For health's sake · Talking to your child about big news events

There’s a lot going in the world. The news is filled with natural disasters, horrific tragedies and political situations that can make us sad, angry or just confused. If we can’t handle the news, how can our children?

While it would be great to keep kids in a bubble, they live in this world, too. Even if you keep the television and radio off while your kids are around, chances are they’ll hear things at school, the playground or even at the grocery store.

The question is: What’s the best way to talk to kids about violence, tragedy and current events in a way they’ll understand?

To help uncover the answers, we invited pediatrician Jessica Najarian-Bell – or as her patients know her, Dr. Jessica – to share recommendations on the For Health’s Sake podcast.

Tips for talking to kids about what’s in the news and current events

Kids don’t need a full run-down on the nightly news. But when it comes to big national stories, or local ones that have a big impact on your community, it can be a good idea to have a convo with your kiddo.

The first step? Finding out what your kid knows about the situation. “Ask them what they’ve heard or what questions they have. That’s going to be the best initial approach to it,” she says.

Your child’s answers can help guide the conversation.
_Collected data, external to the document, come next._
(* ===== verification/OwnersSpec.v ===== *)
(** * OwnersSpec: the last owner grant of a tenant

    Histories of transactions: the operations that write [tenant_roles], run one
    beside the other at the grain of their transactions, and anything that leaves
    that table alone.  A tenant that has an owner grant keeps one through each of
    them. *)

From S2P Require Import Prelude Domain Schema Tx Wp.
From S2P Require Import MembershipRepo RoleRepo DeptMembershipRepo TenantDepartmentRepo DeptRoleLabelRepo InvitationRepo.
From S2P Require Import TenantRepo EventStores CacheKeys MembershipService InvitationService ProvisioningService.
From S2P Require Import OperatorService GroupMappingService LifecycleSpec MembershipSpec GroupsSpec.

(** ** Transactions that only grant *)

(** What a statement on another table does to the grants: nothing. *)
Ltac other_table :=
  let E := fresh in
  intros ? ? ? ? E; apply loses_same; revert E;
  unfold same_roles, insert_tenant, insert_membership, insert_dept_membership, insert_tenant_department, seed_label,
    upsert_ledger, tenants_update, depts_update, invitations_update, update_returning;
  repeat case_match; intros; simplify_eq; reflexivity.

Section grants.
  Context `{Env} (tid : uuid).

Lemma keeps_granting_tx {A} (m : M A) : steady m → keeps_tx (loses tid 0) m → keeps (keeps_owned tid) (RunInTx m).
Proof.
  intros Hst Hm. apply keeps_RunInTx_committed; [apply _|done|]. intros w now Ht.
  eapply wp_mono; [exact (Hm w now Ht)|]. intros [a|e] w' [Hl _]; [by apply loses0_owned|done].
Qed.

Lemma keeps_granting_captured {C A} (c : C) (body : C → M (C * A)) :
  (∀ c, steady (body c)) → (∀ c, keeps_tx (loses tid 0) (body c)) →
  keeps (keeps_owned tid) (RunInTx_captured c body).
Proof.
  intros Hst Hm. apply keeps_RunInTx_captured_committed; [apply _|done|]. intros c' w now Ht.
  eapply wp_mono; [exact (Hm c' w now Ht)|]. intros [a|e] w' [Hl _]; [by apply loses0_owned|done].
Qed.

#[local] Hint Resolve keeps_tx_Grant_loses keeps_tx_publish_loses : keeps_tx.

Lemma reassign_loses t u m a : keeps_tx (loses tid 0) (reassign_tx t u m a).
Proof. unfold reassign_tx, ClearOwnerlessSince, exec_update. keeps_tx_auto; other_table. Qed.

Lemma Assign_loses t u x m lv by_ : keeps_tx (loses tid 0) (DeptMembershipRepo.Assign t u x m lv by_).
Proof. unfold DeptMembershipRepo.Assign, insert_level. keeps_tx_auto; other_table. Qed.

Lemma member_Insert_loses id t u st : keeps_tx (loses tid 0) (MembershipRepo.Insert id t u st).
Proof. unfold MembershipRepo.Insert. keeps_tx_auto; other_table. Qed.

#[local] Hint Resolve Assign_loses member_Insert_loses : keeps_tx.

Lemma accept_loses t u p : keeps_tx (loses tid 0) (accept_tx t u p).
Proof.
  unfold accept_tx, relock, LockByID, InvitationRepo.LockByID, InvitationRepo.SetStatus,
    LicensedSeatsForUpdate, MembershipRepo.CountActive, InvitationRepo.CountPending, accept_role, accept_dept.
  keeps_tx_auto; other_table.
Qed.

Lemma jit_loses t u m ds cs res : keeps_tx (loses tid 0) (jit_tx t u m ds cs res).
Proof. unfold jit_tx, jit_dept, jit_role, RoleRepo.ListByUser, RoleRepo.listWhere. keeps_tx_auto. Qed.

Lemma signup_loses c req hash seats ds ends : keeps_tx (loses tid 0) (signup_tx c req hash seats ds ends).
Proof.
  unfold signup_tx, LockTenantProvisioning, Insert, ClaimEmailHash, seed_tenant, TenantDepartmentRepo.Activate,
    DeptRoleLabelRepo.Seed, DeptRoleLabelRepo.List.
  keeps_tx_auto; other_table.
Qed.
End grants.

(** ** Operations *)

(** The operations that write [tenant_roles], but for the removal the identity
    system asks for (I-5) and what deletes a whole tenant's rows. *)
Inductive role_operation :=
| OpRemoveUser (tenantID userID actorID : uuid)
| OpReconcileRoles (tenantID userID : uuid) (desired : list TenantRoleCode) (actorID : uuid)
| OpReassignOwner (tenantID newOwnerUserID actorID : uuid)
| OpAddFromRegister (tenantID userID keycloakUserID : uuid) (email : string)
| OpAssignFromGroups (tenantID userID : uuid) (groups : list string)
| OpTrialSignup (c : ProvisioningConfig) (req : TrialSignupInput).

Section histories.
  Context `{Env} `{CatalogReader}.

(** The world an operation leaves.  The signup is the one before parked events
    are replayed: those are the consumer's. *)
Definition perform (o : role_operation) (w : World) : World :=
  match o with
  | OpRemoveUser t u a => (RemoveUser t u a w).2
  | OpReconcileRoles t u desired a => (ReconcileRoles t u desired a w).2
  | OpReassignOwner t u a => (ReassignOwner t u a w).2
  | OpAddFromRegister t u kc email => (AddFromRegister t u kc email w).2
  | OpAssignFromGroups t u groups => (AssignFromGroups t u groups w).2
  | OpTrialSignup c req => (TrialSignup (mkProvisioningConfig (pc_parked c) None (pc_trialLedger c)) req w).2
  end.

(** The databases a history of transactions leads to.  Before each attempt of an
    operation's transactions, and in between, the others run a history of their
    own. *)
Inductive history : DB → DB → Prop :=
| history_nil d : history d d
| history_app d1 d2 d3 : history d1 d2 → history d2 d3 → history d1 d3
| history_other d d' : tenant_roles d' = tenant_roles d → history d d'
| history_operation o w :
    (∀ a, a ∈ w_sched w → ∀ d, history d (at_env a d)) → history (w_db w) (w_db (perform o w)).

Lemma keeps_ReassignOwner tid t u a : keeps (keeps_owned tid) (ReassignOwner t u a).
Proof.
  unfold ReassignOwner. apply keeps_bind; [apply _|solve [keeps_auto]|intros tn].
  apply keeps_bind; [apply _|solve [keeps_auto]|intros _].
  apply keeps_bind; [apply _|solve [keeps_auto]|intros [m|e]; [|solve [keeps_auto]]].
  apply keeps_bind; [apply _|solve [keeps_auto]|intros _].
  apply keeps_bind; [apply _| |intros tr; solve [keeps_auto]].
  apply keeps_granting_tx; [unfold steady, reassign_tx, ClearOwnerlessSince, exec_update; keeps_auto; done|apply reassign_loses].
Qed.

Lemma keeps_AddFromRegister tid t u kc email : keeps (keeps_owned tid) (AddFromRegister t u kc email).
Proof.
  unfold AddFromRegister, isServiceAccountOrDegrade. apply keeps_bind; [apply _|solve [keeps_auto]|intros sa].
  do 2 (apply keeps_bind; [apply _|solve [keeps_auto]|intros _]).
  do 2 (apply keeps_bind; [apply _|solve [keeps_auto]|intros ?]).
  apply keeps_bind; [apply _| |intros [p mem]; solve [keeps_auto]].
  apply keeps_granting_captured; [|intros; apply accept_loses].
  intros c. unfold steady, accept_tx, relock, accept_role, accept_dept. keeps_auto.
Qed.

Lemma keeps_AssignFromGroups tid t u groups : keeps (keeps_owned tid) (AssignFromGroups t u groups).
Proof.
  unfold AssignFromGroups. destruct groups as [|g gs]; [apply keeps_ret, _|].
  apply keeps_bind; [apply _|apply keeps_aside; [apply _|apply aside_resolveMappings]|intros m].
  apply keeps_bind; [apply _|by apply keeps_FindByUserID, _|intros mem].
  apply keeps_bind; [apply _| |intros r; keeps_auto].
  apply keeps_granting_captured; [intros; apply steady_jit_tx|intros; apply jit_loses].
Qed.

Lemma steady_signup_tx c req hash seats ds ends : steady (signup_tx c req hash seats ds ends).
Proof.
  unfold steady, signup_tx, seed_tenant, LockTenantProvisioning, Insert, ClaimEmailHash, TenantDepartmentRepo.Activate,
    DeptRoleLabelRepo.Seed, DeptRoleLabelRepo.List. keeps_auto; done.
Qed.

Lemma keeps_TrialSignup tid c req : pc_replayer c = None → keeps (keeps_owned tid) (TrialSignup c req).
Proof.
  intros Hc. unfold TrialSignup, replayParked. rewrite Hc.
  destruct (validate_signup req) as [[hash seats]|e]; [|solve [keeps_auto]].
  apply keeps_bind; [apply _|apply keeps_aside; [apply _|apply PlanByCode_aside]|intros plan].
  apply keeps_bind; [apply _|solve [keeps_auto]|intros now].
  apply keeps_bind; [apply _|apply keeps_aside; [apply _|apply Departments_aside]|intros all].
  apply keeps_bind; [apply _| |intros r; solve [keeps_auto]].
  apply keeps_granting_tx; [apply steady_signup_tx|apply signup_loses].
Qed.

(** Each operation keeps an owner if the others do. *)
Lemma perform_owned tid o w :
  rely (keeps_owned tid) (w_sched w) → keeps_owned tid (w_db w) (w_db (perform o w)).
Proof.
  intros Hs. destruct o; simpl;
    match goal with |- keeps_owned _ _ (w_db (?m w).2) =>
      assert (keeps (keeps_owned tid) m) as Hk; [|exact (proj1 (Hk w _ _ Hs (surjective_pairing (m w))))] end.
  - apply keeps_RemoveUser_owned.
  - apply keeps_ReconcileRoles_owned.
  - apply keeps_ReassignOwner.
  - apply keeps_AddFromRegister.
  - apply keeps_AssignFromGroups.
  - by apply keeps_TrialSignup.
Qed.

(** C10: the last-owner guard (TM-8, TM-13).  A tenant that has a live owner
    grant still has one after any history of transactions built from the removal
    of a member (P-8), the reconciliation of a member's roles (P-28), the
    reassignment of the owner (O-7), the acceptance of an invitation (I-3), the
    assignment from group claims (I-10), trial signups (I-1, without parked
    events to replay), and whatever leaves [tenant_roles] alone: these run for
    any tenant and user, beside each other at the grain of their transactions,
    with any commit failures and retries.  Not in a history are the removal the
    identity system asks for (I-5), which may leave a tenant ownerless (TM-12),
    and what deletes a whole tenant's rows (the wipe on TenantOffboarded, and the
    hard delete of an expired trial). *)
Theorem last_owner_grant_kept tid d d' : history d d' → owned tid d → owned tid d'.
Proof.
  induction 1 as [d|d1 d2 d3 _ IH1 _ IH2|d d' E|o w _ IH]; [done|by auto|by apply keeps_owned_same|].
  apply perform_owned. apply Forall_forall. intros a Ha d. exact (IH a Ha d).
Qed.
End histories.
(* ===== verification/JsonSpec.v ===== *)
(** * JsonSpec: what is printed is read back

    The text [json.Marshal] prints of a value decodes to that value, whatever
    follows it, for values whose strings are UTF-8. *)

From Stdlib Require Import Ascii.
From stdpp Require Import pretty.
From S2P Require Import Prelude Utf8 Domain Json JsonParse CursorSpec.
Local Open Scope N_scope.

(** ** Runes *)

Lemma lor_shift a b k : b < 2 ^ k → N.lor (N.shiftl a k) b = a * 2 ^ k + b.
Proof.
  intros Hb. assert (2 ^ k ≠ 0) as Hk by (apply N.pow_nonzero; lia).
  apply N.bits_inj. intros i. rewrite N.lor_spec. destruct (N.lt_ge_cases i k) as [Hi|Hi].
  - rewrite N.shiftl_spec_low, <- (N.mod_pow2_bits_low (a * 2 ^ k + b) k i) by done.
    by rewrite N.add_comm, N.Div0.mod_add, N.mod_small.
  - rewrite N.shiftl_spec_high' by done. rewrite <- (N.mod_small b (2 ^ k)) at 1 by done.
    rewrite N.mod_pow2_bits_high, orb_false_r by done.
    rewrite <- (N.sub_add k i) at 2 by done. rewrite <- N.div_pow2_bits. f_equal.
    by rewrite N.div_add_l, N.div_small, N.add_0_r.
Qed.

Lemma land_mod a k : N.land a (N.ones k) = a mod 2 ^ k.
Proof. apply N.land_ones. Qed.

Lemma cont_bounds lo hi b : cont lo hi b = true → lo <= b <= hi.
Proof. unfold cont. rewrite andb_true_iff, !N.leb_le. done. Qed.

#[local] Ltac divlia := zify; Z.to_euclidean_division_equations; lia.
Lemma keeps_requireTenantAdmin {A} c tid (k : M A) :
  (∀ rc, c_Caller c = Some rc → rc_TenantID rc = tid → IsAdmin rc = true → keeps R k) →
  keeps R (requireTenantAdmin c tid ;; k).
Proof.
  intros Hk. unfold requireTenantAdmin, requireSameTenantMember, same_tenant, identity, caller.
  destruct (c_Caller c) as [rc|] eqn:E; [|by eapply keeps_refused].
  destruct (Z.eqb_spec (rc_TenantID rc) tid) as [Et|Et].
  - destruct (IsAdmin rc) eqn:Ea.
    + eapply keeps_ext, (Hk rc); [|done..]. intros w. unfold bindM, lift, retM, throw_if. by rewrite Et, Z.eqb_refl, Ea.
    + eapply keeps_refused. intros w. unfold bindM, lift, retM, throw_if. by rewrite Et, Z.eqb_refl, Ea.
  - eapply keeps_refused. intros w. unfold bindM, lift, retM, throw_if. by apply Z.eqb_neq in Et as ->.
Qed.

Lemma keeps_requireSameTenantMember {A} c tid (k : M A) :
  keeps R k → keeps R (requireSameTenantMember c tid ;; k).
Proof.
  intros Hk. unfold requireSameTenantMember. apply keeps_bind; [apply _| |done].
  apply keeps_same_tenant. intros. apply keeps_ret, _.
Qed.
As you describe the situation, try to stick to the basics and provide accurate information – but spare the graphic details.

Dr. Jessica says it’s also important to reassure your child. Let them know they’re safe and that people are working on solutions.

“When there are positive things, that’s exciting. Sharing those good events is really helpful so kids can see that people are putting positive plans in place,” she says.

For more tips on talking to your child about current news events and natural disasters, listen to the episode that covers:

  • Helping kids understand and cope with tragic news events
  • At what age you should start having these conversations
  • Ways to reassure your child
  • When it’s okay to share your feelings about the news with your kids
  • Book recommendations for talking to children about current new events

The news can be overwhelming. Reach out if your child needs support.

Everything about bad news is hard – hearing it, sharing it and coping with it. Watch for signs of anxiety in your child, such as sleep problems, headaches and signs of emotional distress. If you have concerns about your child’s mental health, talk to their doctor.